Exercise directions – Please take the records that follow and repeat exactly the lines starting with the line with "(** * The layout of a remote file list" and going on through the line with "clipboard file exceeds".

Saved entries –
(* ===== verification/ClipLayout.v ===== *)
(** * The layout of a remote file list

    rdp-helper/src/clipboard/remote_layout.rs: the descriptors a server announces are
    checked as a whole before anything is created, and turned into the directories,
    files and top-level names of the transfer. *)

From S2P Require Import Prelude RdpProtocol ClipPath.

(** The RDP library's [FileDescriptor]: the attribute bits are a [u32]. *)
Record FileDescriptor := mk_descriptor {
  fd_attributes : option N;
  fd_file_size : option N;
  fd_name : text;
  fd_relative_path : option text;
}.

(** The attribute bits of the RDP library. *)
Class FileAttributes := { ATTRIBUTE_DIRECTORY : N; ATTRIBUTE_ARCHIVE : N }.

Definition FILE_ATTRIBUTE_REPARSE_POINT : N := 1024.

Definition i32_max : N := 2147483647.

Record RemoteFile := mk_remote_file {
  descriptor_index : N;
  relative_path : list text;
  advertised_size : option N;
}.

Record RemoteClipboardLayout := mk_layout {
  directories : list (list text);
  files : list RemoteFile;
  top_level_names : list text;
}.

Section layout.
Context `{PathEnv} `{FileAttributes}.

Definition descriptor_path (descriptor : FileDescriptor) : outcome string RelativeClipboardPath :=
  from_wire (fd_name descriptor) (fd_relative_path descriptor).

Definition is_directory (descriptor : FileDescriptor) : outcome string bool :=
  let attributes := default 0%N (fd_attributes descriptor) in
  ensure (N.land attributes FILE_ATTRIBUTE_REPARSE_POINT =? 0)%N
    "remote clipboard contains a reparse point"%string;;
  Ok (N.land attributes ATTRIBUTE_DIRECTORY =? ATTRIBUTE_DIRECTORY)%N.

Definition validate_parent (path : RelativeClipboardPath) (hierarchy : gmap text bool)
    : outcome string () :=
  match parent_key path with
  | None => Ok ()
  | Some parent =>
      ensure (bool_decide (hierarchy !! parent = Some true))
        "remote clipboard hierarchy has a missing parent directory"%string
  end.

(** The running total is returned with the outcome. *)
Definition account_advertised_size (size : option N) (total : N) : outcome string N :=
  match size with
  | None => Ok total
  | Some size =>
      ensure (size <=? MAX_SINGLE_FILE_BYTES)%N
        "remote clipboard file exceeds the single-file limit"%string;;
      total ← of_option "remote clipboard transfer size overflow"%string
        (checked_add u64_max total size);
      ensure (total <=? MAX_TOTAL_TRANSFER_BYTES)%N
        "remote clipboard transfer exceeds the total size limit"%string;;
      Ok total
  end.

Definition add_to_layout (layout : RemoteClipboardLayout) (descriptor : FileDescriptor)
    (path : RelativeClipboardPath) (index : N) (directory : bool) (advertised_total : N)
    : outcome string (RemoteClipboardLayout * N) :=
  if directory
  then Ok (mk_layout (directories layout ++ [as_path_buf path]) (files layout)
             (top_level_names layout), advertised_total)
  else
    advertised_total ← account_advertised_size (fd_file_size descriptor) advertised_total;
    Ok (mk_layout (directories layout)
          (files layout ++ [mk_remote_file index (as_path_buf path) (fd_file_size descriptor)])
          (top_level_names layout), advertised_total).

(** The loop of [validate_descriptors], from descriptor [index] on. *)
Fixpoint validate_descriptors (index : N) (descriptors : list FileDescriptor)
    (hierarchy : gmap text bool) (top_levels : gset text) (advertised_total : N)
    (layout : RemoteClipboardLayout) : outcome string RemoteClipboardLayout :=
  match descriptors with
  | [] => Ok layout
  | descriptor :: rest =>
      path ← descriptor_path descriptor;
      directory ← is_directory descriptor;
      validate_parent path hierarchy;;
      let previous := hierarchy !! normalized_key path in
      let hierarchy := <[normalized_key path := directory]> hierarchy in
      ensure (bool_decide (previous = None)) "remote clipboard contains duplicate paths"%string;;
      let '(top_levels, layout) :=
        if decide (top_level_key path ∈ top_levels) then (top_levels, layout)
        else ({[top_level_key path]} ∪ top_levels,
              mk_layout (directories layout) (files layout)
                (top_level_names layout ++ [top_level_name path])) in
      descriptor_index ← (if (index <=? i32_max)%N then Ok index
                          else Err "out of range integral type conversion attempted"%string);
      added ← add_to_layout layout descriptor path descriptor_index directory advertised_total;
      validate_descriptors (index + 1) rest hierarchy top_levels added.2 added.1
  end.

Definition validate (descriptors : list FileDescriptor) : outcome string RemoteClipboardLayout :=
  ensure (negb (bool_decide (descriptors = []))) "remote clipboard file list is empty"%string;;
  ensure (N.of_nat (length descriptors) <=? MAX_CLIPBOARD_ENTRY_COUNT)%N
    "remote clipboard entry count exceeds the limit"%string;;
  validate_descriptors 0 descriptors ∅ ∅ 0 (mk_layout [] [] []).

(** ** Specification: what an acceptable list is and what it stands for *)

Record entry := mk_entry {
  e_path : RelativeClipboardPath;
  e_directory : bool;
  e_size : option N;
}.

Definition parses (d : FileDescriptor) (e : entry) : Prop :=
  descriptor_path d = Ok (e_path e) ∧ is_directory d = Ok (e_directory e) ∧
  e_size e = fd_file_size d.

Definition e_key (e : entry) : text := normalized_key (e_path e).

(** The bytes a file announces; a directory announces none. *)
Definition e_bytes (e : entry) : N :=
  if e_directory e then 0 else default 0%N (e_size e).

Definition total_bytes (es : list entry) : N := foldr (λ e n, (e_bytes e + n)%N) 0%N es.

(** An entry that may follow [before]: its parent is a directory announced earlier,
    its path, up to case, is new, and the sizes stay within the limits. *)
Record admissible (before : list entry) (e : entry) : Prop := {
  adm_parent k : parent_key (e_path e) = Some k →
    ∃ d, d ∈ before ∧ e_key d = k ∧ e_directory d = true;
  adm_new d : d ∈ before → e_key d ≠ e_key e;
  adm_single : (e_bytes e <= MAX_SINGLE_FILE_BYTES)%N;
  adm_total : (total_bytes before + e_bytes e <= MAX_TOTAL_TRANSFER_BYTES)%N;
}.

Fixpoint all_admissible (before es : list entry) : Prop :=
  match es with
  | [] => True
  | e :: rest => admissible before e ∧ all_admissible (before ++ [e]) rest
  end.

Definition entry_directories (es : list entry) : list (list text) :=
  omap (λ e, if e_directory e then Some (as_path_buf (e_path e)) else None) es.

(** The files with the position of their descriptor. *)
Fixpoint entry_files (index : N) (es : list entry) : list RemoteFile :=
  match es with
  | [] => []
  | e :: rest =>
      (if e_directory e then []
       else [mk_remote_file index (as_path_buf (e_path e)) (e_size e)]) ++
      entry_files (index + 1) rest
  end.

(** The first spelling of each top-level name. *)
Fixpoint entry_tops (seen : gset text) (es : list entry) : list text :=
  match es with
  | [] => []
  | e :: rest =>
      if decide (top_level_key (e_path e) ∈ seen) then entry_tops seen rest
      else top_level_name (e_path e) ::
             entry_tops ({[top_level_key (e_path e)]} ∪ seen) rest
  end.

Definition layout_of (es : list entry) : RemoteClipboardLayout :=
  mk_layout (entry_directories es) (entry_files 0 es) (entry_tops ∅ es).

(** ** The loop against the specification *)

(** The hash map holds the entries done so far. *)
Definition represents (done_ : list entry) (hierarchy : gmap text bool) : Prop :=
  ∀ k b, hierarchy !! k = Some b ↔ ∃ e, e ∈ done_ ∧ e_key e = k ∧ e_directory e = b.

Lemma represents_snoc done_ hierarchy e :
  represents done_ hierarchy → hierarchy !! e_key e = None →
  represents (done_ ++ [e]) (<[e_key e := e_directory e]> hierarchy).
Proof.
  intros Hrep Hnew k b. setoid_rewrite elem_of_app. setoid_rewrite list_elem_of_singleton.
  destruct (decide (k = e_key e)) as [->|Hk].
  - rewrite lookup_insert_eq. split.
    + intros [= <-]. exists e. auto.
    + intros (e' & [Hin| ->] & Hkey & <-); [|done]. exfalso.
      assert (hierarchy !! e_key e = Some (e_directory e')) by (apply Hrep; eauto). congruence.
  - rewrite lookup_insert_ne by done. rewrite (Hrep k b). split.
    + intros (e' & ? & ? & ?). exists e'. auto.
    + intros (e' & [?| ->] & ? & ?); [eauto|done].
Qed.

Lemma total_bytes_snoc es e : total_bytes (es ++ [e]) = (total_bytes es + e_bytes e)%N.
Proof.
  unfold total_bytes. induction es as [|e' es IH]; simpl; [lia|]. rewrite IH. lia.
Qed.

Lemma represents_new done_ hierarchy e :
  represents done_ hierarchy →
  hierarchy !! e_key e = None ↔ ∀ d, d ∈ done_ → e_key d ≠ e_key e.
Proof.
  intros Hrep. split.
  - intros Hn d Hd Hk. assert (hierarchy !! e_key e = Some (e_directory d)) by (apply Hrep; eauto).
    congruence.
  - intros Hd. destruct (hierarchy !! e_key e) as [b|] eqn:Hl; [|done].
    apply Hrep in Hl as (d & Hin & Hk & _). by destruct (Hd d).
Qed.

Lemma validate_parent_ok done_ hierarchy e :
  represents done_ hierarchy →
  validate_parent (e_path e) hierarchy = Ok () ↔
    ∀ k, parent_key (e_path e) = Some k →
      ∃ d, d ∈ done_ ∧ e_key d = k ∧ e_directory d = true.
Proof.
  intros Hrep. unfold validate_parent. destruct (parent_key (e_path e)) as [k|].
  - unfold ensure. case_bool_decide as Hk.
    + split; [|done]. intros _ k' [= <-]. by apply Hrep.
    + split; [done|]. intros Hall. destruct Hk. apply Hrep. by apply Hall.
  - by split.
Qed.

(** Sizes: within the limits the addition does not overflow. *)
Lemma account_ok size total total' :
  account_advertised_size size total = Ok total' ↔
    total' = (total + default 0 size)%N ∧
    (size = None ∨ (default 0 size <= MAX_SINGLE_FILE_BYTES)%N ∧
                   (total' <= MAX_TOTAL_TRANSFER_BYTES)%N).
Proof.
  unfold account_advertised_size. destruct size as [size|]; simpl.
  - unfold checked_add, MAX_SINGLE_FILE_BYTES, MAX_TOTAL_TRANSFER_BYTES. split.
    + intros Ha. inv_ok. unfold of_option in Hx. case_match; [|done]. simplify_eq.
      case_match; simplify_eq. bool_to_prop. split; [done|right; lia].
    + intros (-> & [?|[H1 H2]]); [done|].
      rewrite ensure_true by (apply N.leb_le; lia).
      rewrite (proj2 (N.leb_le (total + size) _)) by lia. cbn [of_option mbind outcome_bind].
      rewrite ensure_true by (apply N.leb_le; lia). done.
  - split; [intros [= <-]; split; [lia|by left]|]. intros [-> _]. f_equal. lia.
Qed.

Lemma entry_directories_app es1 es2 :
  entry_directories (es1 ++ es2) = entry_directories es1 ++ entry_directories es2.
Proof. apply omap_app. Qed.

Definition seen_with (tops : gset text) (e : entry) : gset text :=
  if decide (top_level_key (e_path e) ∈ tops) then tops
  else {[top_level_key (e_path e)]} ∪ tops.

(** What one entry adds to the layout. *)
Definition layout_with (index : N) (tops : gset text) (e : entry) (l : RemoteClipboardLayout)
    : RemoteClipboardLayout :=
  mk_layout
    (directories l ++ (if e_directory e then [as_path_buf (e_path e)] else []))
    (files l ++ (if e_directory e then []
                 else [mk_remote_file index (as_path_buf (e_path e)) (e_size e)]))
    (top_level_names l ++ (if decide (top_level_key (e_path e) ∈ tops) then []
                           else [top_level_name (e_path e)])).

Lemma add_to_layout_ok l d e index total r :
  e_size e = fd_file_size d → (total <= MAX_TOTAL_TRANSFER_BYTES)%N →
  add_to_layout l d (e_path e) index (e_directory e) total = Ok r ↔
    r = (mk_layout
           (directories l ++ (if e_directory e then [as_path_buf (e_path e)] else []))
           (files l ++ (if e_directory e then []
                        else [mk_remote_file index (as_path_buf (e_path e)) (e_size e)]))
           (top_level_names l), (total + e_bytes e)%N) ∧
    (e_bytes e <= MAX_SINGLE_FILE_BYTES)%N ∧ (total + e_bytes e <= MAX_TOTAL_TRANSFER_BYTES)%N.
Proof.
  intros Hs Htot. unfold add_to_layout, e_bytes. destruct (e_directory e).
  - rewrite app_nil_r, N.add_0_r. split; [intros [= <-]; split_and!; [done|lia..]|].
    intros [-> _]. done.
  - rewrite app_nil_r, Hs. rewrite bind_ok. setoid_rewrite account_ok. split.
    + intros (t & (-> & Hsz) & [= <-]). split; [done|]. destruct Hsz as [Hn|[H1 H2]]; [|done].
      rewrite Hn. simpl. unfold MAX_SINGLE_FILE_BYTES. lia.
    + intros (-> & H1 & H2). eexists. split; [|done]. split; [done|by right].
Qed.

Response area –
(** * The layout of a remote file list

    rdp-helper/src/clipboard/remote_layout.rs: the descriptors a server announces are
    checked as a whole before anything is created, and turned into the directories,
    files and top-level names of the transfer. *)

From S2P Require Import Prelude RdpProtocol ClipPath.

(** The RDP library's [FileDescriptor]: the attribute bits are a [u32]. *)
Record FileDescriptor := mk_descriptor {
  fd_attributes : option N;
  fd_file_size : option N;
  fd_name : text;
  fd_relative_path : option text;
}.

(** The attribute bits of the RDP library. *)
Class FileAttributes := { ATTRIBUTE_DIRECTORY : N; ATTRIBUTE_ARCHIVE : N }.

Definition FILE_ATTRIBUTE_REPARSE_POINT : N := 1024.

Definition i32_max : N := 2147483647.

Record RemoteFile := mk_remote_file {
  descriptor_index : N;
  relative_path : list text;
  advertised_size : option N;
}.

Record RemoteClipboardLayout := mk_layout {
  directories : list (list text);
  files : list RemoteFile;
  top_level_names : list text;
}.

Section layout.
Context `{PathEnv} `{FileAttributes}.

Definition descriptor_path (descriptor : FileDescriptor) : outcome string RelativeClipboardPath :=
  from_wire (fd_name descriptor) (fd_relative_path descriptor).

Definition is_directory (descriptor : FileDescriptor) : outcome string bool :=
  let attributes := default 0%N (fd_attributes descriptor) in
  ensure (N.land attributes FILE_ATTRIBUTE_REPARSE_POINT =? 0)%N
    "remote clipboard contains a reparse point"%string;;
  Ok (N.land attributes ATTRIBUTE_DIRECTORY =? ATTRIBUTE_DIRECTORY)%N.

Definition validate_parent (path : RelativeClipboardPath) (hierarchy : gmap text bool)
    : outcome string () :=
  match parent_key path with
  | None => Ok ()
  | Some parent =>
      ensure (bool_decide (hierarchy !! parent = Some true))
        "remote clipboard hierarchy has a missing parent directory"%string
  end.

(** The running total is returned with the outcome. *)
Definition account_advertised_size (size : option N) (total : N) : outcome string N :=
  match size with
  | None => Ok total
  | Some size =>
      ensure (size <=? MAX_SINGLE_FILE_BYTES)%N
        "remote clipboard file exceeds the single-file limit"%string;;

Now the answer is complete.